Qual a diferença entre oferta de entrada e promoção?

Promoção reduz o preço do que você já vende e ensina o mercado a esperar desconto. Oferta de entrada cria um primeiro passo menor, com custo controlado e alto valor percebido, que entrega resultado real e leva naturalmente ao protocolo principal. Uma queima margem e desvaloriza o carro-chefe; a outra compra relacionamento e preserva a âncora de preço da clínica.

Devo cobrar pela avaliação ou oferecê-la gratuitamente?

Cobrar um valor simbólico costuma funcionar melhor. Ele filtra curiosos, reduz a taxa de falta e valoriza o tempo do profissional — e ainda pode ser abatido do protocolo em caso de fechamento, o que funciona como incentivo de decisão sem virar desconto.
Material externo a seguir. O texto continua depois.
(* ===== verification/NotificationWorker.v ===== *)
(** * The notification worker

    [services/notification_service/settings.py]: the settings of the worker, read
    from an environment; [services/notification_service/worker.py]: its consumers, the
    worker's cycle around the service of [NotificationService.v], what it
    persists, the assembly from the settings and the polling loop. The environment, the
    HTTP servers, the SMTP server, the clocks and the content of the topology file are
    arguments. *)

From S2P Require Import Prelude PyStr PyFloat PyDecimal PyHash PyUuid PyTime PyVal Broker PyJson Http RabbitMq Notification.
From S2P Require Import PolicyRouter GatewayDispatch NotificationService Prometheus NotificationGateways.
From stdpp Require Import options.
From Stdlib Require Import Ascii String.

#[local] Open Scope Z_scope.

(** ** Settings *)

Record NotificationWorkerSettings := {
  st_enabled : bool;
  st_default_gateway : string;
  st_default_severity : NotificationSeverity;
  st_queue_name : string;
  st_consumer_backend : string;
  st_poll_timeout_seconds : f64;
  st_idle_sleep_seconds : f64;
  st_dedupe_window_seconds : f64;
  st_rate_limit_per_minute : Z;
  st_max_attempts : Z;
  st_backoff_base_seconds : f64;
  st_backoff_multiplier : f64;
  st_max_backoff_seconds : f64;
  st_gateway_timeout_seconds : f64;
  st_observability_max_records : Z;
  st_rabbitmq_http_api_url : string;
  st_rabbitmq_username : string;
  st_rabbitmq_password : string;
  st_telegram_bot_token : option string;
  st_telegram_default_chat_id : option string;
  st_runtime_require_database : bool }.

Definition settings_error {A} (msg : string) : result A := raise NotificationSettingsError msg.

Section source.
Context (source : string -> option string).

Definition _parse_bool (value key : string) : result bool :=
  let normalized := lower (strip value) in
  if bool_decide (normalized ∈ ["1"; "true"; "yes"; "y"; "on"]%string) then Ok true
  else if bool_decide (normalized ∈ ["0"; "false"; "no"; "n"; "off"]%string) then Ok false
  else settings_error (key +:+ " must be a boolean value").

Definition _parse_severity (value : string) : result NotificationSeverity :=
  let normalized := upper (strip value) in
  if String.eqb normalized "INFO" then Ok INFO
  else if String.eqb normalized "WARNING" then Ok WARNING
  else if String.eqb normalized "CRITICAL" then Ok CRITICAL
  else settings_error "NOTIFICATION_DEFAULT_SEVERITY must be INFO/WARNING/CRITICAL".

Definition _require_non_empty (key dflt : string) : result string :=
  let value := strip (default dflt (source key)) in
  if is_empty value then settings_error (key +:+ " is required") else Ok value.

Definition _normalize_optional (value : option string) : option string :=
  match value with
  | None => None
  | Some v => let normalized := strip v in if is_empty normalized then None else Some normalized
  end.

Definition _is_placeholder_secret (value : option string) : bool :=
  match value with
  | None => true
  | Some v => bool_decide (lower (strip v) ∈ [""; "changeme"; "change_me"; "set_me"; "<set-me>"; "your_token_here"]%string)
  end.

(** [except (TypeError, ValueError)]; the default is the text of a number. *)
Definition _parse_positive_int (key dflt : string) : result Z :=
  match int_of_val (VStr (default dflt (source key))) with
  | Ok parsed => if parsed <=? 0 then settings_error (key +:+ " must be > 0") else Ok parsed
  | Raise _ => settings_error (key +:+ " must be an integer")
  end.

Definition _parse_float (key dflt : string) : result f64 :=
  match float_of_val (VStr (default dflt (source key))) with
  | Ok x => Ok x
  | Raise _ => settings_error (key +:+ " must be numeric")
  end.
Definition _parse_positive_float (key dflt : string) : result f64 :=
  parsed ← _parse_float key dflt;
  if fleb parsed fzero then settings_error (key +:+ " must be > 0") else Ok parsed.
Definition _parse_non_negative_float (key dflt : string) : result f64 :=
  parsed ← _parse_float key dflt;
  if fltb parsed fzero then settings_error (key +:+ " must be >= 0") else Ok parsed.

Definition load_notification_worker_settings : result NotificationWorkerSettings :=
  enabled ← _parse_bool (default "true"%string (source "NOTIFY_ENABLED"%string)) "NOTIFY_ENABLED";
  gateway_text ← _require_non_empty "NOTIFY_DEFAULT_GATEWAY" "telegram";
  let default_gateway := lower (strip gateway_text) in
  queue_name ← _require_non_empty "NOTIFY_QUEUE_NAME" "notify.events.raw";
  backend_text ← _require_non_empty "NOTIFY_CONSUMER_BACKEND" "rabbitmq_http";
  let consumer_backend := lower (strip backend_text) in
  _ ← raise_if (negb (bool_decide (consumer_backend ∈ ["rabbitmq_http"; "inmemory"]%string))) NotificationSettingsError
        "NOTIFY_CONSUMER_BACKEND must be rabbitmq_http or inmemory";
  runtime_require_database ← _parse_bool (default "false"%string (source "RUNTIME_REQUIRE_DATABASE"%string)) "RUNTIME_REQUIRE_DATABASE";
  _ ← raise_if (runtime_require_database && String.eqb consumer_backend "inmemory") NotificationSettingsError
        "NOTIFY_CONSUMER_BACKEND=inmemory is disabled when RUNTIME_REQUIRE_DATABASE=true";
  severity_text ← _require_non_empty "NOTIFICATION_DEFAULT_SEVERITY" "WARNING";
  default_severity ← _parse_severity severity_text;
  poll_timeout_seconds ← _parse_positive_float "NOTIFY_POLL_TIMEOUT_SECONDS" "1.0";
  idle_sleep_seconds ← _parse_positive_float "NOTIFY_IDLE_SLEEP_SECONDS" "0.5";
  dedupe_window_seconds ← _parse_positive_float "NOTIFY_DEDUPE_WINDOW_SECONDS" "120.0";
  rate_limit_per_minute ← _parse_positive_int "NOTIFY_RATE_LIMIT_PER_MIN" "30";
  max_attempts ← _parse_positive_int "NOTIFY_MAX_ATTEMPTS" "3";
  backoff_base_seconds ← _parse_non_negative_float "NOTIFY_BACKOFF_BASE_SECONDS" "0.2";
  backoff_multiplier ← _parse_float "NOTIFY_BACKOFF_MULTIPLIER" "2.0";
  max_backoff_seconds ← _parse_positive_float "NOTIFY_BACKOFF_MAX_SECONDS" "2.0";
  gateway_timeout_seconds ← _parse_positive_float "NOTIFY_GATEWAY_TIMEOUT_SECONDS" "10.0";
  observability_max_records ← _parse_positive_int "NOTIFY_OBSERVABILITY_MAX_RECORDS" "200";
  rabbitmq_http_api_url ← _require_non_empty "NOTIFY_RABBITMQ_HTTP_API_URL" "http://rabbitmq:15672/api";
  rabbitmq_username ← _require_non_empty "RABBITMQ_DEFAULT_USER" "guest";
  rabbitmq_password ← _require_non_empty "RABBITMQ_DEFAULT_PASS" "guest";
  _ ← raise_if (fltb backoff_multiplier fone) NotificationSettingsError "NOTIFY_BACKOFF_MULTIPLIER must be >= 1.0";
  let telegram_bot_token := _normalize_optional (source "TELEGRAM_BOT_TOKEN"%string) in
  let telegram_default_chat_id := _normalize_optional (source "TELEGRAM_DEFAULT_CHAT_ID"%string) in
  let needs_telegram := enabled && String.eqb default_gateway "telegram" in
  _ ← raise_if (needs_telegram && _is_placeholder_secret telegram_bot_token) NotificationSettingsError
        "TELEGRAM_BOT_TOKEN is required when telegram gateway is enabled";
  _ ← raise_if (needs_telegram && _is_placeholder_secret telegram_default_chat_id) NotificationSettingsError
        "TELEGRAM_DEFAULT_CHAT_ID is required when telegram gateway is enabled";
  Ok {| st_enabled := enabled; st_default_gateway := default_gateway; st_default_severity := default_severity;
        st_queue_name := queue_name; st_consumer_backend := consumer_backend; st_poll_timeout_seconds := poll_timeout_seconds;
        st_idle_sleep_seconds := idle_sleep_seconds; st_dedupe_window_seconds := dedupe_window_seconds;
        st_rate_limit_per_minute := rate_limit_per_minute; st_max_attempts := max_attempts;
        st_backoff_base_seconds := backoff_base_seconds; st_backoff_multiplier := backoff_multiplier;
        st_max_backoff_seconds := max_backoff_seconds; st_gateway_timeout_seconds := gateway_timeout_seconds;
        st_observability_max_records := observability_max_records; st_rabbitmq_http_api_url := rabbitmq_http_api_url;
        st_rabbitmq_username := rabbitmq_username; st_rabbitmq_password := rabbitmq_password;
        st_telegram_bot_token := telegram_bot_token; st_telegram_default_chat_id := telegram_default_chat_id;
        st_runtime_require_database := runtime_require_database |}.
End source.

(** ** Consumers *)

Record RabbitMQHTTPConsumer := {
  rc_api_base_url : string;
  rc_username : string;
  rc_password : string;
  rc_request_timeout_seconds : f64;
  rc_declared_queues : list string;
  rc_sent : list http_request }.

Definition consumer_init (api_base_url username password : string) (request_timeout_seconds : f64) : RabbitMQHTTPConsumer :=
  {| rc_api_base_url := rstrip_with (Ascii.eqb "/") api_base_url; rc_username := username; rc_password := password;
     rc_request_timeout_seconds := request_timeout_seconds; rc_declared_queues := []; rc_sent := [] |}.

Definition set_rc_sent (l : list http_request) (c : RabbitMQHTTPConsumer) : RabbitMQHTTPConsumer :=
  {| rc_api_base_url := rc_api_base_url c; rc_username := rc_username c; rc_password := rc_password c;
     rc_request_timeout_seconds := rc_request_timeout_seconds c; rc_declared_queues := rc_declared_queues c; rc_sent := l |}.
Definition add_rc_declared (queue_name : string) (c : RabbitMQHTTPConsumer) : RabbitMQHTTPConsumer :=
  {| rc_api_base_url := rc_api_base_url c; rc_username := rc_username c; rc_password := rc_password c;
     rc_request_timeout_seconds := rc_request_timeout_seconds c; rc_declared_queues := queue_name :: rc_declared_queues c;
     rc_sent := rc_sent c |}.

Definition consumer_request (c : RabbitMQHTTPConsumer) (method path body : string) : http_request :=
  {| hr_method := method; hr_url := rc_api_base_url c +:+ path; hr_body := Some body;
     hr_headers := [("Content-Type", "application/json");
                    ("Authorization", "Basic " +:+ base64 (bytes_of (rc_username c +:+ ":" +:+ rc_password c)))]%string;
     hr_timeout := rc_request_timeout_seconds c |}.

Section consumer.
Context (server : http_server).

Definition send_request (method path body : string) : prog RabbitMQHTTPConsumer http_reply := fun c =>
  let q := consumer_request c method path body in (set_rc_sent (rc_sent c ++ [q]) c, Ok (server (rc_sent c) q)).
Avaliação gratuita atrai volume maior, mas com comparecimento e conversão menores, o que costuma sair mais caro no fim das contas.

Por quanto tempo devo manter a oferta no ar?

Com limite claro, seja de vagas ou de período. Oferta permanente deixa de ser porta de entrada e vira o novo preço da clínica — a partir daí, ninguém mais paga o valor cheio. Rodar em campanhas de duas a quatro semanas, especialmente em meses de agenda mais fraca, mantém o senso de oportunidade e protege a percepção de valor do restante do seu portfólio.